[Task input Boundary: Start]

(** * CryptEx: market-data cache, signal engine and order guard

  A shallow embedding of the three core modules of the CryptEx trading
  pipeline,

    - [cryptex/strategy/simple_signal.py]   (module [Strategy]),
    - [cryptex/data/market_data.py]         (module [MarketData]),
    - [cryptex/execution/order_manager.py]  (module [Execution]),

  together with the properties of them that the specification states.

  Conventions.
    - Prices are Python floats: IEEE 754 binary64, modelled by the
      Standard Library's [spec_float] with [prec = 53], [emax = 1024].
    - Readings of [time.time()] are exact rationals [Q]: every finite
      binary64 value is a rational, and the differences [now - last] are
      taken exactly.  (Two readings of the epoch clock lie in the binade
      from 2^30 to 2^31, where binary64 subtracts them without rounding.)
    - Python dictionaries are [gmap]s.
    - A function that talks to the exchange or reads the clock is a
      computation in the monad [M]: it reads the answers of its
      collaborators from an environment, threads the state of the object
      it belongs to, may raise, and emits the list of the effects it
      performed. *)

From Stdlib Require Import ZArith QArith Lqa List String Ascii Bool Lia DecimalString.
From Stdlib Require Import Floats.SpecFloat.
From stdpp Require Import gmap strings.

Open Scope Z_scope.

(** ** Python values, exceptions and builtins *)

Module Py.

(** [httpx.Response], as far as the core looks at it. *)
Record HttpResponse := { status_code : Z; text : string }.

(** The exceptions that the modelled code can meet. *)
Inductive exn :=
| BinanceClientError (msg : string) (response : option HttpResponse)
| ValueError (msg : string)
| IndexError
| KeyError (key : string)
| TypeError
| ZeroDivisionError.

(** The outcome of evaluating an expression: a value, or a raised
    exception. *)
Inductive result (A : Type) :=
| Ok (a : A)
| Raise (e : exn).
Arguments Ok {A} a.
Arguments Raise {A} e.

#[global] Instance result_ret : MRet result := fun _ a => Ok a.
#[global] Instance result_bind : MBind result := fun _ _ f m =>
  match m with
  | Ok a => f a
  | Raise e => Raise e
  end.

(** *** Floats *)

Abbreviation float := spec_float.

Definition fadd : float -> float -> float := SFadd 53 1024.
Definition fdiv : float -> float -> float := SFdiv 53 1024.

(** [float(n)] for a Python int (round to nearest even; the
    [OverflowError] of integers beyond the binary64 range is out of reach
    of the lengths and literals used here). *)
Definition float_of_int (n : Z) : float := binary_normalize 53 1024 n 0 false.

(** [a < b], [a > b], [a == b] on floats. *)
Definition flt (a b : float) : bool := SFltb a b.
Definition fgt (a b : float) : bool := SFltb b a.
Definition feq (a b : float) : bool := SFeqb a b.

(** Truth value of a float: zero of either sign is false, everything else
    (NaN included) is true. *)
Definition float_truthy (x : float) : bool :=
  match x with
  | S754_zero _ => false
  | _ => true
  end.

(** [x / n] for a float [x] and an int [n]. *)
Definition truediv_int (x : float) (n : Z) : result float :=
  if n =? 0 then Raise ZeroDivisionError else Ok (fdiv x (float_of_int n)).

(** *** Sequences *)

(** Truth value of a list: empty is false. *)
Definition list_truthy {A} (l : list A) : bool :=
  match l with
  | [] => false
  | _ => true
  end.

(** [l[start:]] *)
Definition slice_from {A} (start : Z) (l : list A) : list A :=
  let len := Z.of_nat (length l) in
  let i := if start <? 0 then Z.max (start + len) 0 else Z.min start len in
  skipn (Z.to_nat i) l.

(** [l[i]] *)
Definition index {A} (l : list A) (i : Z) : result A :=
  let len := Z.of_nat (length l) in
  let j := if i <? 0 then i + len else i in
  if (j <? 0) || (len <=? j) then Raise IndexError
  else match l !! Z.to_nat j with
       | Some x => Ok x
       | None => Raise IndexError
       end.

(** *** Strings *)

(** [str(n)] for an int. *)
Definition str_of_int (n : Z) : string := NilZero.string_of_int (Z.to_int n).

(** [needle in hay] as a proposition. *)
Definition mentions (needle hay : string) : Prop :=
  exists pre post : string, hay = pre +:+ needle +:+ post.

(** *** JSON values on the wire

    The records of the exchange that the core reads carry integers and
    strings (numbers are sent as decimal strings). *)
Inductive json :=
| JNull
| JInt (n : Z)
| JStr (s : string).

(** [str(v)] *)
Definition str (v : json) : string :=
  match v with
  | JNull => "None"
  | JInt n => str_of_int n
  | JStr s => s
  end.

End Py.
Import Py.

(** ** [cryptex/strategy/simple_signal.py] *)

Module Strategy.

Inductive Signal := LONG | SHORT | HOLD.

#[global] Instance Signal_eq_dec : EqDecision Signal.
Proof. solve_decision. Defined.

(** [cryptex.data.market_data.Candle] *)
Record Candle := {
  open_time : Z;
  open : float;
  high : float;
  low : float;
  close : float;
  volume : float
}.

Record SimpleSignalStrategy := { ma_period : Z }.

(** [SimpleSignalStrategy.__init__] *)
Definition init (ma_period : Z) : result SimpleSignalStrategy :=
  if ma_period <? 2 then Raise (ValueError "ma_period must be at least 2")
  else Ok {| ma_period := ma_period |}.

Section Generate.

(** The builtin [sum] on a list of floats.  CPython adds from left to
    right up to 3.11 and uses compensated summation from 3.12 on; the
    development holds for either, so the function is a parameter. *)
Variable py_sum : list float -> float.

(** [SimpleSignalStrategy.compute_ma] *)
Definition compute_ma (self : SimpleSignalStrategy) (candles : list Candle)
  : result (option float) :=
  if Z.of_nat (length candles) <? ma_period self then Ok None
  else
    let closes := map close (slice_from (- ma_period self) candles) in
    ma ← truediv_int (py_sum closes) (Z.of_nat (length closes));
    Ok (Some ma).

(** [SimpleSignalStrategy.generate] *)
Definition generate (self : SimpleSignalStrategy) (candles : list Candle)
  : result Signal :=
  if negb (list_truthy candles) then Ok HOLD
  else
    ma ← compute_ma self candles;
    match ma with
    | None => Ok HOLD
    | Some ma =>
        last ← index candles (-1);
        let last_close := close last in
        if fgt last_close ma then Ok LONG
        else if flt last_close ma then Ok SHORT
        else Ok HOLD
    end.

(** The moving average in the words of the specification: the arithmetic
    mean of the [close] field over the last [period] candles, taken in
    chronological order. *)
Definition last_n {A} (n : nat) (l : list A) : list A :=
  rev (firstn n (rev l)).

Definition mean_close_of_last (period : Z) (candles : list Candle) : float :=
  fdiv (py_sum (map close (last_n (Z.to_nat period) candles)))
       (float_of_int period).

End Generate.

(** Left-to-right summation, the [sum] of CPython up to 3.11. *)
Definition sum_left (l : list float) : float :=
  fold_left fadd l (S754_zero false).

End Strategy.

Import Strategy.

(** ** Effects: the exchange, the clock and the disk *)

Module Effects.

(** [a < b] on clock readings. *)
Definition Qltb (a b : Q) : bool := negb (Qle_bool b a).

(** What a function did to the outside world: the calls it made to the
    exchange client, in order, and the files it wrote. *)
Inductive effect :=
| CallGetKlines (symbol interval : string) (limit : Z)
| CallGetTickerPrice (symbol : string)
| CallGetOpenOrders (symbol : string)
| CallPlaceMarketOrder (symbol side : string) (quantity : float)
| WriteFile (path : string) (candles : list Candle).

Definition is_exchange_call (e : effect) : bool :=
  match e with
  | WriteFile _ _ => false
  | _ => true
  end.

Definition is_order_submission (e : effect) : bool :=
  match e with
  | CallPlaceMarketOrder _ _ _ => true
  | _ => false
  end.

Definition exchange_calls (t : list effect) : list effect :=
  List.filter is_exchange_call t.

Definition submissions (t : list effect) : list effect :=
  List.filter is_order_submission t.

(** How an endpoint of [BinanceClient] ends: with the decoded body, or with
    the one typed error of the client. *)
Inductive reply (A : Type) :=
| Answer (a : A)
| ClientError (msg : string) (response : option HttpResponse).
Arguments Answer {A} a.
Arguments ClientError {A} msg response.

Definition outcome_of_reply {A} (r : reply A) : result A :=
  match r with
  | Answer a => Ok a
  | ClientError msg response => Raise (BinanceClientError msg response)
  end.

(** A computation reads an environment [E] (what the collaborators will
    answer), threads the state [S] of [self], ends in a value or an
    exception, and lists the effects it performed.  State changes made
    before an exception is raised persist, as in Python. *)
Definition M (E S A : Type) : Type := E -> S -> result A * S * list effect.

#[global] Instance M_ret {E S} : MRet (M E S) := fun _ a _ s => (Ok a, s, []).
#[global] Instance M_bind {E S} : MBind (M E S) := fun _ _ f m env s =>
  match m env s with
  | (Ok a, s1, t1) => let '(r, s2, t2) := f a env s1 in (r, s2, t1 ++ t2)
  | (Raise e, s1, t1) => (Raise e, s1, t1)
  end.

Definition get_self {E S} : M E S S := fun _ s => (Ok s, s, []).
Definition set_self {E S} (s : S) : M E S unit := fun _ _ => (Ok tt, s, []).
Definition modify_self {E S} (f : S -> S) : M E S unit := fun _ s => (Ok tt, f s, []).
Definition asks {E S A} (f : E -> A) : M E S A := fun env s => (Ok (f env), s, []).
Definition emit {E S} (e : effect) : M E S unit := fun _ s => (Ok tt, s, [e]).
Definition lift {E S A} (r : result A) : M E S A := fun _ s => (r, s, []).

(** [try: body  except BinanceClientError as e: handler e]; any other
    exception passes through. *)
Definition try_except_BinanceClientError {E S A}
  (body : M E S A) (handler : string -> option HttpResponse -> M E S A) : M E S A :=
  fun env s =>
    match body env s with
    | (Raise (BinanceClientError msg response), s1, t1) =>
        let '(r, s2, t2) := handler msg response env s1 in (r, s2, t1 ++ t2)
    | other => other
    end.

(** An awaited call of a client endpoint: the call is recorded, the reply is
    the one the environment holds for it. *)
Definition await_client {E S A} (call : effect) (answer : E -> reply A) : M E S A :=
  _ ← emit call; r ← asks answer; lift (outcome_of_reply r).

(** Projections of what a computation returns. *)
Definition value_of {S A} (o : result A * S * list effect) : result A := o.1.1.
Definition state_of {S A} (o : result A * S * list effect) : S := o.1.2.
Definition trace_of {S A} (o : result A * S * list effect) : list effect := o.2.

End Effects.
Import Effects.

(** ** [cryptex/data/market_data.py] *)

Module MarketData.

Abbreviation dict := (gmap string json).

(** [Candle.from_binance], over the builtins [int] and [float]. *)
Section Decode.

(** [int(s)] and [float(s)] for a string. *)
Variable int_of_str : string -> result Z.
Variable float_of_str : string -> result float.
Definition digit4 (n : N) : string :=
  match n with
  | 0%N => "0" | 1%N => "1" | 2%N => "2" | _ => "3"
  end.

Fixpoint quadkeyFrom (i : nat) (tx ty : N) : string :=
  match i with
  | O => EmptyString
  | S i' =>
      let bx := if N.testbit tx (N.of_nat i') then 1%N else 0%N in
      let by_ := if N.testbit ty (N.of_nat i') then 2%N else 0%N in
      digit4 (bx + by_) ++ quadkeyFrom i' tx ty
  end.

(** Modelled from the spec: [getQuadkey] of [lib/utils/geo.js], whose
    source is not at hand: a string of [z] digits in base 4, bit [i] of
    [x] weighing 1 and bit [i] of [y] weighing 2, the highest zoom bit
    first. *)
Definition getQuadkey (c : TileCoord) : string :=
  quadkeyFrom (N.to_nat (z c)) (x c) (y c).

Definition hexDigit (n : N) : string :=
  String.substring (N.to_nat (n mod 16)) 1 "0123456789abcdef".

(** Modelled from the spec: the value of [{prefix}] in section 4.1,
    [(x + y) mod 16] as two hexadecimal characters. *)
Definition prefixOf (c : TileCoord) : string :=
  let n := ((x c + y c) mod 16)%N in
  hexDigit (n / 16) ++ hexDigit n.

(** Modelled from the spec: the value of [{y}] in section 4.1, [y], or
    [2^z - y - 1] under the [tms] scheme. *)
Definition yOf (c : TileCoord) : Z :=
  match scheme c with
  | Some tms => (2 ^ Z.of_N (z c) - Z.of_N (y c) - 1)%Z
  | _ => Z.of_N (y c)
  end.

(** Modelled from the spec: the placeholders section 4.1 lists, each with
    the text that replaces it. *)
Definition variablesOf (c : TileCoord) : list (string * string) :=
  [ ("z", showN (z c));
    ("x", showN (x c));
    ("y", showZ (yOf c));
    ("quadkey", getQuadkey c);
    ("prefix", prefixOf c) ].

(** Modelled from the spec: [getTileUrl] of [lib/utils/geo.js] (the
    [renderTileUrl] of section 4.1), whose source is not at hand: pick
    [templates[(x + y) mod templates.length]] and substitute [{z}],
    [{x}], [{y}], [{quadkey}] and [{prefix}]. An empty list has no
    template to pick: [None]. *)
Definition getTileUrl (urls : list string) (c : TileCoord) : option string :=
  match urls with
  | [] => None
  | _ :: _ =>
      let i := ((x c + y c) mod N.of_nat (List.length urls))%N in
      option_map (fun template => Templates.replaceVariables template (variablesOf c))
                 (nth_error urls (N.to_nat i))
  end.

End Geo.

Module Mapbox.

(** Modelled from the spec: the two policy violations of section 7. *)
Inductive MapboxError : Type := MissingAccessToken | SecretToken.

(** Modelled from the spec: [isMapboxURL] of [lib/utils/mapbox.js], the
    test for the [mapbox://] scheme. *)
Definition isMapboxURL (url : string) : bool := startsWith url "mapbox://".

Definition API : string := "https://api.mapbox.com".

(** What follows [prefix] in [s], or [s] itself when it does not start
    with it. *)
Definition after (prefix s : string) : string :=
  if startsWith s prefix then slice s (String.length prefix) else s.

Section Policy.

(** The error a token is refused with when it is there and begins
    neither with [sk.] nor with [pk.]. The specification says that only
    [pk.] tokens are accepted and names no error for such a token, and
    no test shows one; nothing below depends on which error it is. *)
Variable refusal : string -> MapboxError.

(** Modelled from the spec: [makeAPIURL] of [lib/utils/mapbox.js], whose
    source is not at hand. Every expanded URL gains
    [access_token={token}] as a query parameter; the expansion fails
    with [MissingAccessToken] without a token and with [SecretToken]
    when the token begins with [sk.], and only a token that begins with
    [pk.] is accepted. *)
Definition makeAPIURL (endpoint : string) (accessToken : option string)
  : string + MapboxError :=
  match accessToken with
  | None => inr MissingAccessToken
  | Some token =>
      if startsWith token "sk." then inr SecretToken
      else if startsWith token "pk." then
        let separator :=
          match indexOf endpoint "?" with Some _ => "&" | None => "?" end in
        inl (endpoint ++ separator ++ "access_token=" ++ token)
      else inr (refusal token)
  end.

(** Modelled from the spec: [normalizeStyleURL] of [lib/utils/mapbox.js],
    whose source is not at hand, after the expansion table of section
    4.3: [mapbox://styles/{user}/{id}] becomes
    [https://api.mapbox.com/styles/v1/{user}/{id}]; a URL that is not a
    [mapbox://] URL is returned as it is. *)
Definition normalizeStyleURL (url : string) (accessToken : option string)
  : string + MapboxError :=
  if negb (isMapboxURL url) then inl url
  else makeAPIURL (API ++ "/styles/v1/" ++ after "mapbox://styles/" url) accessToken.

[Task input Boundary: End]

Task requirements
Copy the lines above exactly, beginning at the line that has "Fixpoint quadkeyFrom (i" and stopping after the line that has "quadkeyFrom (N.to_nat (z c)) (x c) (y c).", and omit the rest.

Solution
Fixpoint quadkeyFrom (i : nat) (tx ty : N) : string :=
  match i with
  | O => EmptyString
  | S i' =>
      let bx := if N.testbit tx (N.of_nat i') then 1%N else 0%N in
      let by_ := if N.testbit ty (N.of_nat i') then 2%N else 0%N in
      digit4 (bx + by_) ++ quadkeyFrom i' tx ty
  end.

(** Modelled from the spec: [getQuadkey] of [lib/utils/geo.js], whose
    source is not at hand: a string of [z] digits in base 4, bit [i] of
    [x] weighing 1 and bit [i] of [y] weighing 2, the highest zoom bit
    first. *)
Definition getQuadkey (c : TileCoord) : string :=
  quadkeyFrom (N.to_nat (z c)) (x c) (y c).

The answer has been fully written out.